Eighteen years ago, I never would have believed they’d wind up pushing strollers, wearing Baby Björns, talking proficiently about Disney princesses and potty training. But here they are, taking parenting by the horns.
I love it.
Today’s dads are hands-on, and as my mom jokingly notes, this wasn’t the case in her day. Back then it was the wife who took care of the home and children, and the man who made a living and provided leadership for the family.
And while my dad never changed my diaper or cleaned up after me, he did provide everything a young girl needs: love, faith, and security. I grew up with one brother and three sisters, but I was still Daddy’s girl. My dad has a wonderful gift to make each child feel like his favorite by embracing our differences.

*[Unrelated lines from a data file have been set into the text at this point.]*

Lemma pipeline_table_key_inj_witness :
  pipeline_table_key "tours" "school_location"
  ≠ pipeline_table_key "tours" "" ∧
  pipeline_table_key "tours" "school_location"
  ≠ pipeline_table_key "trips" "school_location".
Proof.
  split.
  - apply (pipeline_table_key_inj "tours" "tours" "school_location" "");
      [reflexivity..|done|done|by right].
  - apply (pipeline_table_key_inj "tours" "trips" "school_location" "school_location");
      [reflexivity..|done|done|by left].
Defined.

(** * Tour origin and destination choice ([tour_od.py]) *)

#[global] Instance result_ret : MRet result := λ A a, Ok a.

#[global] Instance result_bind : MBind result := λ A B f r,
  match r with
  | Ok a => f a
  | Raise e => Raise e
  end.

Module TourOD.

(** ** [run_tour_od] *)

(** A tour with the person who makes it and the value of its
    [CHOOSER_SEGMENT_COLUMN_NAME] column. *)
Record tour := { tour_id : Z; person_id : Z; segment : string }.

(** The two columns of [persons] the choosers are merged with. *)
Record person := { is_university : bool; demographic_segment : Z }.

(** The settings [run_tour_od] starts with and branches on;
    [SIZE_TERM_SELECTOR] is [None] when the settings have no such key.
    The column names it reads from the settings later on are taken to be
    there. *)
Record model_settings := {
  SIZE_TERM_SELECTOR : option string;
  SEGMENTS : list string;
  ORIG_FILTER : string;
  preprocessor : bool
}.
(* ================================================================== *)
(** ** The summary of parseOsuFile *)

Lemma fold_max_spec vs : forall v,
  let m := fold_left Z.max vs v in
  (m = v \/ In m vs) /\ (v <= m)%Z /\ (forall u, In u vs -> (u <= m)%Z).
Proof.
  induction vs as [|w vs IH]; intros v; simpl.
  - split; [now left|]. split; [lia|]. intros u [].
  - destruct (IH (Z.max v w)) as ([Hm|Hm] & Hle & Hall).
    + split; [|split].
      * rewrite Hm. destruct (Z.max_spec v w) as [[_ ->]|[_ ->]]; auto.
      * lia.
      * intros u [<-|Hu]; [lia|auto].
    + split; [|split].
      * auto.
      * lia.
      * intros u [<-|Hu]; [lia|auto].
Qed.

Lemma maxOrZero_spec vs :
  vs <> [] ->
  In (maxOrZero vs) vs /\ (forall u, In u vs -> (u <= maxOrZero vs)%Z).
Proof.
  destruct vs as [|v vs]; [contradiction|]. intros _. simpl.
  destruct (fold_max_spec vs v) as (Hm & Hle & Hall). split.
  - destruct Hm as [->|Hm]; auto.
  - intros u [<-|Hu]; auto.
Qed.

(** For an object of the parser, [obj.endTime || obj.time] is its end
    time. *)
Lemma endOrTime_parsed text keyCount objs obj :
  parseHitObjects text keyCount = Return objs -> In obj objs ->
  endTime obj = Some (endOrTime obj).
Proof.
  intros H Hin.
  destruct (hit_object_derived _ _ _ _ H Hin) as (_ & _ & _ & _ & _ & He).
  unfold endOrTime. rewrite He. f_equal. unfold truthyZ.
  destruct (Z.testbit (type obj) 7), (releaseTime (objectParams obj)) as [e|];
    repeat (match goal with
            | |- context [(?a =? 0)%Z] => destruct (Z.eqb_spec a 0)
            end; simpl);
    congruence.
Qed.

Lemma parseTimingPoints_sorted text :
  StronglySorted (fun a b => (tp_time a <= tp_time b)%Q)
                 (parseTimingPoints text).
Proof.
  unfold parseTimingPoints.
  destruct (afterHeader "[TimingPoints]" text) as [[|c s]|];
    try constructor.
  apply timing_sorted.
Qed.

Lemma parseHitObjects_sorted text keyCount objs :
  parseHitObjects text keyCount = Return objs ->
  StronglySorted (fun a b => (time a <= time b)%Z) objs.
Proof.
  intros H. apply parseHitObjects_inv in H as (section & _ & _ & ->).
  apply hit_sorted.
Qed.

(* ================================================================== *)
(** ** organizeNotesByColumn *)









(* ================================================================== *)
(** ** Headers and sections *)

Lemma canon_bracket a : char_eqb (canon a) (canon 91%N) = N.eqb a 91.
Proof.
  change (canon 91%N) with 91%N. unfold char_eqb, canon, in_range.
  destruct (N.leb_spec 97 a), (N.leb_spec a 122); simpl;
    destruct (N.eqb_spec a 91); destruct (N.eqb_spec (a - 32) 91);
    try reflexivity; lia.
Qed.

Lemma isAny_true a : isAny a = true.
Proof. unfold isAny. apply orb_negb_r. Qed.

(** A header matches where it is a prefix of the remaining text. *)
Lemma run_lits h : forall st,
  run true (lits h) st
  = if ciPrefix h (rest st)
    then [MState (pos st + length h) (skipn (length h) (rest st)) (caps st)]
    else [].
Proof.
  induction h as [|c h IH]; intros [p s cs]; simpl.
  - now rewrite Nat.add_0_r.
  - unfold step1. simpl. destruct s as [|a s]; [reflexivity|]. simpl.
    unfold litMatches. destruct (char_eqb (canon a) (canon c)); [|reflexivity].
    simpl. rewrite IH, app_nil_r. simpl.
    destruct (ciPrefix h s); [|reflexivity].
    now rewrite Nat.add_succ_r.
Qed.
(** X2: the shape of a plan of Policy A, as the interpreter computes it.
    A syringe plan has 50 mL and the concentration its message shows is
    within the maximum that was read; a pump plan keeps the minimum
    number of infusions and has a multiple of 10 mL; and a plan with more
    infusions than the minimum, the one the note on splitting goes with,
    is a syringe plan whose number of infusions divides 24, is at most
    twice the minimum and keeps the interval within the stability. *)
Theorem planA_material_and_volume data d p :
  solve data d = Ok p ->
  (material p = PolicyA.PSE ->
   volume_dilution p = 50
   /\ le (concentration_shown p) (max_val p) = true)
  /\ (material p = PolicyA.pompe ->
      nb_infusion p = min_infusions p /\ volume_dilution p mod 10 = 0)
  /\ (min_infusions p < nb_infusion p ->
      material p = PolicyA.PSE /\ 24 mod nb_infusion p = 0
      /\ nb_infusion p <= 2 * min_infusions p
      /\ exists s, parse_stability data = Ok s
                   /\ le (hours_between p) s = true).
Proof.
  intros H. apply solve_inv64 in H.
  destruct H as (s & Hs & Hm & Hc & Hh & _ & Hd & fv & Hfv & Hcs).
  destruct (choose_inv _ _ _ _ Hc) as (mn & dpm & Hmn & Hdpm).
  rewrite (choose_branches s (max_val p) d mn dpm Hmn Hdpm) in Hc.
  destruct (le (in_50ml dpm) (max_val p)) eqn:Hfit.
  - injection Hc as Hmin Hnb Hvol Hmat.
    rewrite <- Hnb, Hdpm in Hd. injection Hd as Hd.
    rewrite <- Hvol in Hfv. injection Hfv as <-.
    injection Hcs as Hcs. rewrite <- Hcs, <- Hd.
    rewrite <- Hmin, <- Hnb, <- Hvol, <- Hmat.
    split; [intros _; split; [reflexivity|exact Hfit]|].
    split; [discriminate|lia].
  - destruct (first_match64 s (max_val p) d mn) as [n|] eqn:Hn.
    + injection Hc as Hmin Hnb Hvol Hmat.
      unfold first_match64 in Hn. apply first_from_some in Hn.
      destruct Hn as (Hcn & Hr & _). unfold constraint64 in Hcn.
      apply andb_prop in Hcn. destruct Hcn as [Hcn Hconc].
      apply andb_prop in Hcn. destruct Hcn as [Hmod Hint].
      apply Z.eqb_eq in Hmod.
      destruct (divisor_ops n ltac:(lia) Hmod) as (Ht & _).
      rewrite <- Hnb, Ht in Hh. injection Hh as Hh.
      rewrite <- Hnb in Hd. apply per_infusion_inv in Hd. destruct Hd as [Hd _].
      rewrite <- Hvol in Hfv. injection Hfv as <-.
      injection Hcs as Hcs. rewrite <- Hcs, Hd, <- Hh.
      rewrite <- Hmin, <- Hnb, <- Hvol, <- Hmat.
      split; [intros _; split; [reflexivity|exact Hconc]|].
      split; [discriminate|]. intros _.
      split; [reflexivity|]. split; [exact Hmod|]. split; [lia|].
      exists s. split; [exact Hs|exact Hint].
    + destruct (fallback (max_val p) d mn) as [v|e] eqn:Hf; [|discriminate].
      injection Hc as Hmin Hnb Hvol Hmat.
      rewrite <- Hmin, <- Hnb, <- Hvol, <- Hmat.
      split; [discriminate|]. split; [|lia]. intros _.
      split; [reflexivity|]. exact (fallback_multiple _ _ _ _ Hf).
Qed.

Lemma planA_material_and_volume_witness :
  exists d p,
    float "1.05" = Ok d
    /\ solve (sample_variant "12h" "7 mg/mL") d = Ok p
    /\ min_infusions p = 2 /\ nb_infusion p = 4
    /\ material p = PolicyA.PSE /\ 24 mod nb_infusion p = 0
    /\ nb_infusion p <= 2 * min_infusions p
    /\ exists s, parse_stability (sample_variant "12h" "7 mg/mL") = Ok s
                 /\ le (hours_between p) s = true.
Proof.
  eexists. eexists. split; [reflexivity|].
  split; [vm_compute; reflexivity|]. split; [reflexivity|].
  split; [reflexivity|].
  apply (planA_material_and_volume (sample_variant "12h" "7 mg/mL")
           (nearest 105 100));
    [vm_compute; reflexivity|vm_compute; reflexivity].
Defined.

End Binary64.

Import PolicyB.



Example dilution_with_comma :
  parse_dilution "1,5 g dans 100 ml" = Success (1.5, 100)%Q.
Proof. reflexivity. Qed.

Example dilution_range_takes_upper :
  parse_dilution one_to_two_g_in_100_ml = Success (2, 100)%Q.
Proof. reflexivity. Qed.

Example dilution_unrecognised :
  parse_dilution "1 g / 100 ml" = Reported DilutionNotRecognised.
Proof. reflexivity. Qed.

(** C8: the material of a plan of Policy B.  The gravity line when the
    administration duration, trimmed and whatever its case, is NA;
    otherwise the syringe pump up to 50 mL of rounded volume and the
    volumetric pump above. *)
Theorem C8_material_selection data d p :
  solve data d = Success p ->
  (is_NA (duree_administration data) -> materiel p = IVL)
  /\ (~ is_NA (duree_administration data) ->
      ((volume_dilution_arrondi p <= 50)%Z -> materiel p = PSE)
      /\ ((50 < volume_dilution_arrondi p)%Z -> materiel p = pompe)).
Proof.
  intros H. apply solveB_inv in H. destruct H as (s & _ & _ & _ & _ & _ & _ & Hm).
  rewrite Hm. unfold choose_materiel. split.
  - intros Hna. apply NA_test in Hna. now rewrite Hna.
  - intros Hna.
    destruct (String.eqb _ "NA") eqn:E; [apply NA_test in E; contradiction|].
    split; intros Hv.
    + apply Z.leb_le in Hv. now rewrite Hv.
    + apply Z.leb_gt in Hv. now rewrite Hv.
Qed.

Lemma C8_witness :
  (exists p, solve (sample_entry "24h" (Text one_to_two_g_in_100_ml) " na ") 1.5
             = Success p /\ materiel p = IVL)
  /\ (exists p, solve (sample_entry "8h" (Text "12,5 g dans 250 ml") "30 min") 6
                = Success p /\ volume_dilution_arrondi p = 40%Z
                /\ materiel p = PSE).
Proof.
  split.
  - eexists. split; [vm_compute; reflexivity|].
    eapply (C8_material_selection
              (sample_entry "24h" (Text one_to_two_g_in_100_ml) " na ") 1.5);
      [vm_compute; reflexivity|].
    exists " ", "n"%char, "a"%char, " ". repeat split; auto.
  - eexists. split; [vm_compute; reflexivity|].
    split; [reflexivity|].
    eapply (C8_material_selection
              (sample_entry "8h" (Text "12,5 g dans 250 ml") "30 min") 6);
      [vm_compute; reflexivity| |vm_compute; congruence].
    intros Hna. apply NA_test in Hna. discriminate Hna.
Defined.

(** C6: the scenario of Policy B.  Stability 24h, dilution
    "1 à 2 g dans 100 ml", a duration that is not NA, 1.5 g a day: one
    infusion of 1.5 g, maximum 2 g in a reference volume of 100 mL, 75 mL
    rounded to 80 mL, volumetric pump. *)
Theorem C6_policy_B_scenario (duree : string) (solute : cell) :
  ~ is_NA duree ->
  exists p,
    solve {| stabilite := "24h";
             dilution_pratique := Text one_to_two_g_in_100_ml;
             solute_de_dilution := solute;
             duree_administration := duree |} 1.5 = Success p
    /\ nb_infusion p = 1%Z /\ (dosage_infusion p == 1.5)%Q
    /\ (max_val p == 2)%Q /\ (vol_ref p == 100)%Q
    /\ (volume_dilution p == 75)%Q
    /\ volume_dilution_arrondi p = 80%Z /\ materiel p = pompe.
Proof.
  intros Hna.
  exists {| stability_hours := 24; nb_infusion := 1; dosage_infusion := 1.5 / 1;
            max_val := 2; vol_ref := 100; volume_dilution := 1.5 / 1 * 100 / 2;
            volume_dilution_arrondi := 80;
            materiel := choose_materiel duree 80 |}.
  split; [vm_compute; reflexivity|]. cbn [nb_infusion dosage_infusion max_val
    vol_ref volume_dilution volume_dilution_arrondi materiel].
  repeat split; try reflexivity.
  unfold choose_materiel.
  destruct (String.eqb _ "NA") eqn:E; [apply NA_test in E; contradiction|].
  reflexivity.
Qed.

Lemma C6_witness :
  exists p,
    solve (sample_entry "24h" (Text one_to_two_g_in_100_ml) "30 min") 1.5
    = Success p
    /\ nb_infusion p = 1%Z /\ (dosage_infusion p == 1.5)%Q
    /\ (max_val p == 2)%Q /\ (vol_ref p == 100)%Q
    /\ (volume_dilution p == 75)%Q
    /\ volume_dilution_arrondi p = 80%Z /\ materiel p = pompe.
Proof.
  apply (C6_policy_B_scenario "30 min" (Text "G5%")).
  intros Hna. apply NA_test in Hna. discriminate Hna.
Defined.
(** * droneConfig.cc: the mmWave/EPC scenario script, embedded in Rocq

    The program is one function, [main], a straight line of calls into the
    ns-3 simulation framework.  The embedding keeps that shape: [main] is a
    computation in a small state/exit monad, written call by call in the
    order of the source, over

    - the local variables bound to command-line options ([Vars]),
    - the [CommandLine] object that holds references to them,
    - the part of the framework's world the calls act on ([World]), and
    - the log of framework calls issued so far ([Call]).

    ns-3 itself is an external dependency.  What the script relies on is
    modelled call by call; behaviour that belongs to the framework alone
    (text-to-value conversion, attribute lookup, the contents of the EPC
    core, what a configuration file holds) is taken from the interface
    [Ns3] and every theorem holds for all of its instances. *)

From Stdlib Require Import ZArith String Ascii List Bool Lia Floats.
From stdpp Require Import base option list gmap strings.

Set Warnings "-inexact-float".

Local Open Scope Z_scope.
Local Open Scope string_scope.

(** ** Values passed to the framework *)

(** [MicroSeconds(x)] and [Seconds(x)] as the source writes them. *)
Inductive Time : Type :=
| MicroSeconds (v : float)
| Seconds (v : float).

(** [DataRate("100Gb/s")]: a data rate given by its textual form. *)
Inductive DataRate : Type :=
| DataRate_of (rate : string).

Inductive AttributeValue : Type :=
| BooleanValue (b : bool)
| TimeValue (t : Time)
| DataRateValue (r : DataRate)
| UintegerValue (n : Z)
| StringValue (s : string).

(** The attribute registry of [Config::SetDefault], keyed by full name. *)
Abbreviation Defaults := (gmap string AttributeValue).

(** ** Fixed-width integers *)

Definition wrap16 (z : Z) : Z := z mod 65536.
Definition to_uint32 (z : Z) : Z := z mod 4294967296.

(** ** The locals of [main] bound to options (lines 18-25) *)

Record Vars : Type := mkVars {
  numEnb : Z;                    (* uint16_t *)
  numUe : Z;                     (* uint16_t *)
  simTime : float;               (* double *)
  interPacketInterval : float;   (* double *)
  minDistance : float;           (* double *)
  maxDistance : float;           (* double *)
  harqEnabled : bool;
  rlcAmEnabled : bool
}.

Definition initial_vars : Vars :=
  {| numEnb := 1;
     numUe := 1;
     simTime := 2.0%float;
     interPacketInterval := 100%float;
     minDistance := 10.0%float;
     maxDistance := 150.0%float;
     harqEnabled := true;
     rlcAmEnabled := false |}.

(** A reference to one of the locals, as captured by [AddValue(..., T& v)]. *)
Inductive VarRef : Type :=
| ref_numEnb
| ref_numUe
| ref_simTime
| ref_interPacketInterval
| ref_harqEnabled
| ref_rlcAmEnabled.

Inductive ValueType : Type := T_uint16 | T_double | T_bool.

Definition ref_type (r : VarRef) : ValueType :=
  match r with
  | ref_numEnb | ref_numUe => T_uint16
  | ref_simTime | ref_interPacketInterval => T_double
  | ref_harqEnabled | ref_rlcAmEnabled => T_bool
  end.

Definition set_numEnb (n : Z) (v : Vars) : Vars :=
  mkVars n (numUe v) (simTime v) (interPacketInterval v)
         (minDistance v) (maxDistance v) (harqEnabled v) (rlcAmEnabled v).
Definition set_numUe (n : Z) (v : Vars) : Vars :=
  mkVars (numEnb v) n (simTime v) (interPacketInterval v)
         (minDistance v) (maxDistance v) (harqEnabled v) (rlcAmEnabled v).
Definition set_simTime (x : float) (v : Vars) : Vars :=
  mkVars (numEnb v) (numUe v) x (interPacketInterval v)
         (minDistance v) (maxDistance v) (harqEnabled v) (rlcAmEnabled v).
Definition set_interPacketInterval (x : float) (v : Vars) : Vars :=
  mkVars (numEnb v) (numUe v) (simTime v) x
         (minDistance v) (maxDistance v) (harqEnabled v) (rlcAmEnabled v).
Definition set_harqEnabled (b : bool) (v : Vars) : Vars :=
  mkVars (numEnb v) (numUe v) (simTime v) (interPacketInterval v)
         (minDistance v) (maxDistance v) b (rlcAmEnabled v).
Definition set_rlcAmEnabled (b : bool) (v : Vars) : Vars :=
  mkVars (numEnb v) (numUe v) (simTime v) (interPacketInterval v)
         (minDistance v) (maxDistance v) (harqEnabled v) b.

(** ** Objects of the framework the script holds *)

(** One registered option: name, help text, and the variable written. *)
Record Item : Type := mkItem {
  m_name : string;
  m_help : string;
  m_valuePtr : VarRef
}.

Record CommandLine : Type := mkCommandLine {
  m_options : list Item
}.

Record MmWavePointToPointEpcHelper : Type := mkEpcHelper {
  m_pgw : nat
}.

Record MmWaveHelper : Type := mkMmWaveHelper {
  m_schedulerType : string;
  m_epcHelper : option MmWavePointToPointEpcHelper;
  m_harqEnabled : bool;
  m_rlcAmEnabled : bool
}.

(** ** The framework interface

    Behaviour the script does not determine.  [parse_bool] receives the
    current value of the variable, since the framework may derive the new
    value from it when the option carries no text. *)
Class Ns3 : Type := {
  parse_uint16 : string -> option Z;
  parse_double : string -> option float;
  parse_bool : string -> bool -> option bool;
  (** options the framework answers itself (help and listings), after
      which it ends the process with status 0 *)
  builtin_option : string -> bool;
  (** an argument that names no registered option is tried as a global
      value or attribute default; [None] when the framework rejects it *)
  SetAttributeFailSafe : string -> string -> Defaults -> option Defaults;
  (** [ConfigStore::ConfigureDefaults]: defaults after an optional load *)
  ConfigStore_load : Defaults -> Defaults;
  (** a fresh [MmWaveHelper], its attributes taken from the defaults *)
  MmWaveHelper_new : Defaults -> MmWaveHelper;
  (** nodes the EPC helper creates for the core, and which one is the PGW *)
  epc_node_count : nat;
  epc_pgw_offset : nat
}.

(** ** The world the calls act on *)

(** A point-to-point link installed between two nodes, with the attributes
    its devices and its channel were created with. *)
Record P2PLink : Type := mkLink {
  link_a : nat;
  link_b : nat;
  link_device_attrs : Defaults;
  link_channel_attrs : Defaults
}.

(** A net device: the node it sits on and the link it belongs to. *)
Record NetDevice : Type := mkDevice {
  dev_node : nat;
  dev_link : nat
}.

(** An IPv4 interface: node, device, address and mask (32-bit values). *)
Record Ipv4Interface : Type := mkInterface {
  if_node : nat;
  if_device : NetDevice;
  if_address : Z;
  if_mask : Z
}.

Record Route : Type := mkRoute {
  rt_network : Z;
  rt_mask : Z;
  rt_interface : Z
}.

Record World : Type := mkWorld {
  defaults : Defaults;                  (* Config::SetDefault registry *)
  node_count : nat;                     (* nodes are numbered as created *)
  internet_nodes : list nat;            (* nodes with an Internet stack *)
  links : list P2PLink;
  interfaces : list Ipv4Interface;
  static_routes : gmap nat (list Route) (* per node, in insertion order *)
}.

Definition empty_world : World :=
  mkWorld ∅ 0 [] [] [] ∅.

(** ** The log of framework calls *)

(** The object locals of [main], used to say which object a call is on. *)
Inductive Local : Type :=
| L_cmd | L_mmwaveHelper | L_epcHelper | L_inputConfig
| L_remoteHostContainer | L_internet | L_p2ph | L_ipv4h
| L_ipv4RoutingHelper | L_ueNodes | L_enbNodes.

Inductive Call : Type :=
| Construct (obj : Local)
| CommandLine_AddValue (name help : string) (r : VarRef)
| CommandLine_Parse (argv : list string)
| Config_SetDefault (name : string) (v : AttributeValue)
| CreateObject (obj : Local)
| MmWaveHelper_SetSchedulerType (type : string)
| MmWaveHelper_SetEpcHelper
| MmWaveHelper_SetHarqEnabled (b : bool)
| ConfigStore_ConfigureDefaults
| EpcHelper_GetPgwNode
| NodeContainer_Create (obj : Local) (n : Z)
| NodeContainer_Get (obj : Local) (i : Z)
| InternetStackHelper_Install (nodes : list nat)
| PointToPointHelper_SetDeviceAttribute (name : string) (v : AttributeValue)
| PointToPointHelper_SetChannelAttribute (name : string) (v : AttributeValue)
| PointToPointHelper_Install (a b : nat)
| Ipv4AddressHelper_SetBase (network mask : string)
| Ipv4AddressHelper_Assign (devices : list NetDevice)
| Ipv4InterfaceContainer_GetAddress (i : Z)
| Node_GetObject_Ipv4 (node : nat)
| Ipv4StaticRoutingHelper_GetStaticRouting (node : nat)
| Ipv4StaticRouting_AddNetworkRouteTo (node : nat) (network mask : string)
                                      (interface : Z)
| Simulator_Stop (t : Time)
| Simulator_Run
| Simulator_Destroy.

(** ** State and outcomes *)

Record State : Type := mkState {
  vars : Vars;
  cmd : CommandLine;
  world : World;
  log : list Call
}.

(** A computation returns, or the framework ends the process ([Exit]), or
    an access is out of range or through a null pointer ([Fault]). *)
Inductive Outcome (A : Type) : Type :=
| Ret (a : A) (s : State)
| Exit (code : Z) (w : World) (l : list Call)
| Fault (w : World) (l : list Call).
Arguments Ret {A} a s.
Arguments Exit {A} code w l.
Arguments Fault {A} w l.

Definition M (A : Type) : Type := State -> Outcome A.

#[global] Instance M_ret : MRet M := fun A a s => Ret a s.
#[global] Instance M_bind : MBind M := fun A B f m s =>
  match m s with
  | Ret a s' => f a s'
  | Exit c w l => Exit c w l
  | Fault w l => Fault w l
  end.

Definition call (c : Call) : M unit := fun s =>
  Ret tt (mkState (vars s) (cmd s) (world s) (log s ++ [c])).
Definition get_vars : M Vars := fun s => Ret (vars s) s.
Definition put_vars (v : Vars) : M unit := fun s =>
  Ret tt (mkState v (cmd s) (world s) (log s)).
Definition get_cmd : M CommandLine := fun s => Ret (cmd s) s.
Definition put_cmd (c : CommandLine) : M unit := fun s =>
  Ret tt (mkState (vars s) c (world s) (log s)).
Definition get_world : M World := fun s => Ret (world s) s.
Definition put_world (w : World) : M unit := fun s =>
  Ret tt (mkState (vars s) (cmd s) w (log s)).
Definition exit (code : Z) : M unit := fun s => Exit code (world s) (log s).
Definition fault {A : Type} : M A := fun s => Fault (world s) (log s).

Definition set_defaults (d : Defaults) (w : World) : World :=
  mkWorld d (node_count w) (internet_nodes w) (links w) (interfaces w)
          (static_routes w).
Definition set_node_count (n : nat) (w : World) : World :=
  mkWorld (defaults w) n (internet_nodes w) (links w) (interfaces w)
          (static_routes w).
Definition set_internet_nodes (l : list nat) (w : World) : World :=
  mkWorld (defaults w) (node_count w) l (links w) (interfaces w)
          (static_routes w).
Definition set_links (l : list P2PLink) (w : World) : World :=
  mkWorld (defaults w) (node_count w) (internet_nodes w) l (interfaces w)
          (static_routes w).
Definition set_interfaces (l : list Ipv4Interface) (w : World) : World :=
  mkWorld (defaults w) (node_count w) (internet_nodes w) (links w) l
          (static_routes w).
Definition set_static_routes (r : gmap nat (list Route)) (w : World) : World :=
  mkWorld (defaults w) (node_count w) (internet_nodes w) (links w)
          (interfaces w) r.

(** ** Text handling inside the framework's option parser *)

(** [HandleOption]: an argument is an option when it starts with one or two
    dashes; what follows is the option text. *)
Definition strip_dashes (param : string) : option string :=
  match param with
  | String "-" (String "-" rest) => Some rest
  | String "-" rest => Some rest
  | _ => None
  end.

Looking back, I recognize the comfort zone Dad created. He set the standard for how the opposite sex should treat me, and though it didn’t save me from dating some less-than-fabulous guys, it did attune me to red flags. Whenever someone strayed outside certain parameters, an inner alarm went off.
Of course, like many girls I learned to tune out the alarm, to press snooze whenever I wanted, but eventually the feeling that something just wasn’t right prevailed. After a certain number of strikes, I’d start losing interest in the person.
Fortunately, I married the sweetest guy possible. And in silent calculation, I sized him up to my dad and my brother—another father figure—while we dated. Would he move heaven and earth to protect me? Does he love God and make me a better person? Does he love the “real” me, quirks and all?
When no buzzers sounded on my laundry list of questions, I knew I could trust my instincts. I now rely on Harry to instill similar yardsticks in our daughters.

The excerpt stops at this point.